The Little Hours, 2017.
Written and Directed by Jeff Baena
Starring Alison Brie, Dave Franco, Kate Micucci, Aubrey Plaza, John C. Reilly, Molly Shannon, Fred Armisen, Jemima Kirke, Adam Pally, Paul Weitz, Jon Gabrus, Lauren Weedman, Paul Reiser, and Nick Offerman
A young servant fleeing from his master takes refuge at a convent full of emotionally unstable nuns in the Middle Ages.
For his third feature, writer/director Jeff Baena (Life After Beth, Joshy) has concocted a type of comedy largely missing from the genre’s modern-day state, which is essentially plopping current day lexicons, attitudes, and personalities into a historical setting, specifically here an Italian convent (the movie was actually filmed on-location in Tuscany) somewhere during the 1300s. Not only does such a premise offer up a number of humorous scenarios regardless of variables such as who and where, it allows any feature that chooses this route to present relevant thematic undertones (beneath the juvenile and crude interactions) by combining past and present.
The Little Hours (loosely adapted from a story in The Decameron) succeeds more often than not in this department, taking sheltered, isolated nuns (that in theory should be angelic souls full of purity and kindness) and flipping the script on them to portray each of the three women (the trio is made up of notable female comedic actors Alison Brie, Aubrey Plaza, and Kate Micucci) as troubled in some way. Anyone that has ever seen Aubrey Plaza act in a movie before will recognize her doing her over-the-top aggressive and antagonistic super bitch routine as Fernanda, while Alison Brie is the hopeless romantic Alessandra waiting for her father to find a suitable husband and take her away from the convent. Meanwhile, Kate Micucci’s Genevra is the wild and crazy one that is also uncertain of her sexuality. She also gets by far some of the most outlandish material to work with, especially during the ‘good luck believing what you’re seeing’ climax.
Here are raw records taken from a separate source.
(** ** writei *)
Record writei_post f (ip : nat) (i : inode) (H : gset Z) (k : nat) (off n : Z) (src : list Z)
    (f' : fsstate S) (i' : inode) : Prop := {
  wp_state : ∃ s', f' = set_fs_icache (<[ip := i']> (fs_icache f)) (set_fs_store s' f)
    ∧ kept (fs_store f) H k s';
  wp_inode : i' = set_i_size (Z.max (i_size i) (off + n)) (set_i_addrs (i_addrs i') i);
  wp_ok : fs_ok f';
  wp_file : file_at f' ip i';
  wp_written : written (disk_of f) (disk_of f') (i_addrs i) (i_addrs i') off n src;
  wp_dense : dense (disk_of f) (i_addrs i) (i_size i) → dense (disk_of f') (i_addrs i') (i_size i');
  wp_foreign : ∀ x, foreign (fs_sb f) (disk_of f) (i_addrs i) x →
    x ≠ IBLOCK (i_inum i) (fs_sb f) → disk_of f' x = disk_of f x;
  wp_others : others f' i' H;
  wp_disk_inode : let b := IBLOCK (i_inum i) (fs_sb f) in
    disk_of f' b = if i_size i <? off + n then put_dinode (disk_of f b) (dinode_slot i) i' else disk_of f b;
  wp_allocates : allocates (fs_sb f) (above off n) (disk_of f) (i_addrs i) (disk_of f') (i_addrs i');
}.

(** The file after the loop, before the inode is written back. *)
Lemma stored_post f ip i H k n off len src f1 :
  fs_ok f → file_at f ip i → others f i H → stored f ip i H k n off len src f1 →
  0 <= off <= i_size i → 0 < len →
  ∃ a1 s1, f1 = with_addrs f ip i a1 s1 ∧ fs_ok f1 ∧ file_at f1 ip (set_i_addrs a1 i)
    ∧ kept (fs_store f) H k s1 ∧ others f1 (set_i_addrs a1 i) H
    ∧ written (disk_of f) (disk_of f1) (i_addrs i) a1 off len src
    ∧ (dense (disk_of f) (i_addrs i) (i_size i) →
       dense (disk_of f1) a1 (Z.max (i_size i) (off + len)))
    ∧ (∀ x, foreign (fs_sb f) (disk_of f) (i_addrs i) x → disk_of f1 x = disk_of f x)
    ∧ allocates (fs_sb f) (above off len) (disk_of f) (i_addrs i) (disk_of f1) a1.
Proof.
  intros Hok Hf Ho [Hmf Hst] Hoff Hlen. pose proof Hmf as (a1 & s1 & -> & K1 & Hch & _).
  destruct (modified_file _ _ _ _ _ _ _ _ _ Hok Hf Hmf) as (a1' & s1' & Heq & Hok1 & Hfile1 & Ho1 & _ & _).
  assert (fs_icache (with_addrs f ip i a1 s1) !! ip = Some (set_i_addrs a1 i)) as Hi1.
  { cbn. apply list_lookup_insert_eq. eapply lookup_lt_Some, Hf. }
  pose proof (fa_slot _ _ _ Hfile1) as Hi1'. rewrite Hi1 in Hi1'. injection Hi1' as <-.
  destruct (Hst _ Hi1) as [Hw Hm]. exists a1, s1. split_and!; try done; [by apply Ho1|..].
  - intros Hd bn Hb0 Hb1. destruct (Z.lt_ge_cases (bn * BSIZE) (i_size i)) as [Hlt|Hge].
    + change a1 with (i_addrs (set_i_addrs a1 i)).
      eapply (mapped_modified f ip i); [done|apply Hf|exact Hmf|exact Hi1|by apply Hd].
    + apply Hm; [done|done|fsconst; lia|lia].
  - intros x Hx. apply (ex_foreign _ _ _ _ _ _ _ Hch x Hx).
  - by eapply changes_allocates.
Qed.

(** The file after the loop, before the inode is written back. *)
Record loop_done f (ip : nat) (i : inode) (H : gset Z) (k : nat) (off n : Z) (src a1 : list Z) (s1 : S) f1 : Prop := {
  ld_state : f1 = with_addrs f ip i a1 s1;
  ld_ok : fs_ok f1;
  ld_file : file_at f1 ip (set_i_addrs a1 i);
  ld_kept : kept (fs_store f) H (1 + k) s1;
  ld_others : others f1 (set_i_addrs a1 i) H;
  ld_written : written (disk_of f) (disk_of f1) (i_addrs i) a1 off n src;
  ld_dense : dense (disk_of f) (i_addrs i) (i_size i) → dense (disk_of f1) a1 (Z.max (i_size i) (off + n));
  ld_foreign : ∀ x, foreign (fs_sb f) (disk_of f) (i_addrs i) x → disk_of f1 x = disk_of f x;
  ld_allocates : allocates (fs_sb f) (above off n) (disk_of f) (i_addrs i) (disk_of f1) a1;
}.

(** The block of the inode does not belong to the file. *)
Lemma inode_block_foreign f ip i H :
  fs_ok f → file_at f ip i → inum_ok f i H →
  foreign (fs_sb f) (disk_of f) (i_addrs i) (IBLOCK (i_inum i) (fs_sb f)).
Proof.
  intros [O1 O2 O3] [F1 F2 F3] [Hin _]. destruct (ly_inodes _ _ O1 _ Hin) as [Hus Hib].
  pose proof (ly_data _ _ O1) as Hd. pose proof (ly_bmap _ _ O1) as Hb. unfold datastart in *.
  split_and!; [lia|lia|unfold is_bitmap; lia|apply O2; unfold datastart; lia|].
  intros q Hq Hn. destruct (tr_data _ _ _ F3 q Hq Hn) as [Hr _]. unfold datastart in Hr. lia.
Qed.

(** The file keeps its size: the inode on the disk stays. *)
Lemma writei_keeps f ip i H k off n src a1 s1 f1 :
  fs_ok f → file_at f ip i → inum_ok f i H → loop_done f ip i H k off n src a1 s1 f1 → off + n <= i_size i → writei_post f ip i H k off n src f1 (set_i_addrs a1 i).
Proof.
  intros Hok Hf Hin [Hf1 Hok1 Hfile1 K1 Ho1 Hw Hd Hfr Hal] Hsame. rewrite Hf1 in *. split; try done.
  - exists s1. split; [done|]. destruct K1 as [K1 ? ?]. split; [|done|done]. eapply ready_weaken; [exact K1|lia].
  - rewrite Z.max_l by lia. by destruct i.
  - cbn. rewrite Z.max_l in Hd by lia. done.
  - intros x Hx _. by apply Hfr.
  - cbv zeta. destruct (Z.ltb_spec (i_size i) (off + n)); [lia|]. by eapply Hfr, inode_block_foreign.
Qed.

(** The file has grown: [s3] is the store with the inode written back. *)
Lemma writei_grows f ip i H k off n src a1 s1 f1 s3 (i2 := set_i_size (off + n) (set_i_addrs a1 i))
    (f2 := set_fs_icache (<[ip := i2]> (fs_icache f1)) f1) :
  fs_ok f → file_at f ip i → inum_ok f i H → loop_done f ip i H k off n src a1 s1 f1 → i_size i < off + n →
  kept (fs_store f1) H k s3 →
  (∀ x, contents s3 x = if decide (x = IBLOCK (i_inum i) (fs_sb f))
     then put_dinode (disk_of f1 x) (dinode_slot i2) i2 else disk_of f1 x) →
  writei_post f ip i H k off n src (set_fs_store s3 f2) i2.
Proof.
  intros Hok Hf Hin [Hf1 Hok1 Hfile1 K1 Ho1 Hw Hd Hfr Hal] Hgrow K3 V3. rewrite Z.max_r in Hd by lia.
  pose proof (lookup_lt_Some _ _ _ (fa_slot _ _ _ Hf)) as Hlt.
  assert (fs_icache f2 !! ip = Some i2) as Hi2.
  { unfold f2. cbn. apply list_lookup_insert_eq. rewrite Hf1. cbn. by rewrite length_insert. }
  destruct (ly_inodes _ _ (fo_layout _ Hok) _ (proj1 Hin)) as [_ [_ Hib]].
  assert (fs_sb f1 = fs_sb f) as Hsb by (by rewrite Hf1).
  assert (∀ x, x ≠ IBLOCK (i_inum i) (fs_sb f) → contents s3 x = disk_of f1 x) as Hv3.
  { intros x Hx. by rewrite V3, decide_False. }
  assert (layout (fs_sb f) (fs_store f1)) as L1 by (rewrite <-Hsb; apply Hok1).
  pose proof (fa_tree _ _ _ Hfile1) as T1. rewrite Hsb in T1. cbn [i_addrs set_i_addrs] in T1.
  split.
  - exists s3. split; [unfold f2; rewrite Hf1; cbn; by rewrite list_insert_insert_eq|].
    eapply kept_trans; [exact K1|]. rewrite Hf1 in K3. exact K3.
  - rewrite Z.max_r by lia. by destruct i.
  - destruct K3 as [K31 K32 _]. split; cbn; rewrite ?Hsb.
    + eapply layout_evolves; [exact K32|done].
    + eapply (meta_write_meta _ _ (disk_of f1)); [exact L1|exact Hib|exact Hv3|]. rewrite <-Hsb. apply Hok1.
    + intros m. by eapply contents_ok.
  - split; [exact Hi2|apply Hf|]. cbn. rewrite Hsb. by eapply (meta_write_tree _ _ (disk_of f1)).
  - intros x Hx. cbn [i_addrs i2 set_i_size set_i_addrs]. rewrite <-(Hw x Hx).
    eapply meta_write_byte; [exact L1|exact Hib|exact Hv3|done|lia].
  - intros Hdn bn Hb0 Hb1. cbn in Hb1. eapply meta_write_mapped; [exact L1|exact Hib|exact Hv3|done|done|]. by apply Hd.
  - intros x Hx Hne. unfold disk_of at 1. cbn. rewrite Hv3 by done. by apply Hfr.
  - intros x Hx. cbn [fs_sb set_fs_store f2 set_fs_icache i_addrs i2 set_i_size set_i_addrs].
    rewrite Hsb. eapply meta_write_foreign; [exact L1|exact Hib|exact Hv3|done|]. rewrite <-Hsb. by apply Ho1.
  - cbv zeta. rewrite (proj2 (Z.ltb_lt _ _) Hgrow). unfold disk_of at 1. cbn. rewrite V3, decide_True by done.
    by rewrite (Hfr _ (inode_block_foreign _ _ _ _ Hok Hf Hin)).
  - by eapply meta_write_allocates.
Qed.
Their boring and monotonous life is thrown for a loop when Dave Franco arrives as the new day laborer Massetto, having been kicked out of living in a fancy medieval castle for sleeping with the king’s horny wife. She is that way because Nick Offerman’s Lord Bruno is basically a super-exaggerated version of the ruler of the Iron Throne on Game of Thrones; he is under the suspicion that all rivals are out to get him, and generally gets some of the film’s most ridiculous lines. So the convent’s priest played by John C. Reilly gives him the position under the condition that he fakes being deaf, otherwise, the nuns will physically and verbally abusive just for simply saying “hi” or looking in their direction.
However, his charming good looks and goofy smile are enough to stop the hate and stir a sexual rebellion from repression as the three women slowly turn on one another hoping to have Massetto. It’s also hilarious watching Dave Franco communicate as a mute during the many bizarre situations he finds himself in. Contrary to what may seem like popular belief at this point, he is not a lucky man; the nuns will use everything from sex to witchcraft to betrayal just to have him, as The Little Hours continuously gets more raunchy and insane by the minute. And that’s pretty fast considering the movie is only 85 minutes. It’s also a blessing that the movie has a brisk running time, as it ensures the concept of nuns being as foul and obscene as possible doesn’t overstay its welcome.
With that said, The Little Hours is definitely a divisive comedy; I’m still not even sure how much I liked it. The film has more on its mind than being as crude as possible, which quite frankly came as a shock, but the ending scene proves it. It’s about that slow drive to the brink of madness from a long overdue sexual awakening, as evident during scenes where the trio of nuns get drunk off sacred wine and make out with each other. The thematic beats do come at the cost of some comedy though; there is a surprising amount of dead air in the film, or possibly Jeff Baena just unsure of how to get the most from each sordid moment.
Still, The Little Hours is quite the comedic experience, as the overall structure and tone are well executed. It also pleasantly feels like a stage play, as the film is limited to only a few locales. Even though the film doesn’t quite bite as savagely into the beliefs the story is picking a fight with, it’s hard not to laugh at all the debauchery that goes on. By the time Fred Armisen’s Bishop is reading off all of the sins the three nuns have committed, shock fades away as how crazy what the fuck happened for 85 minutes sinks in.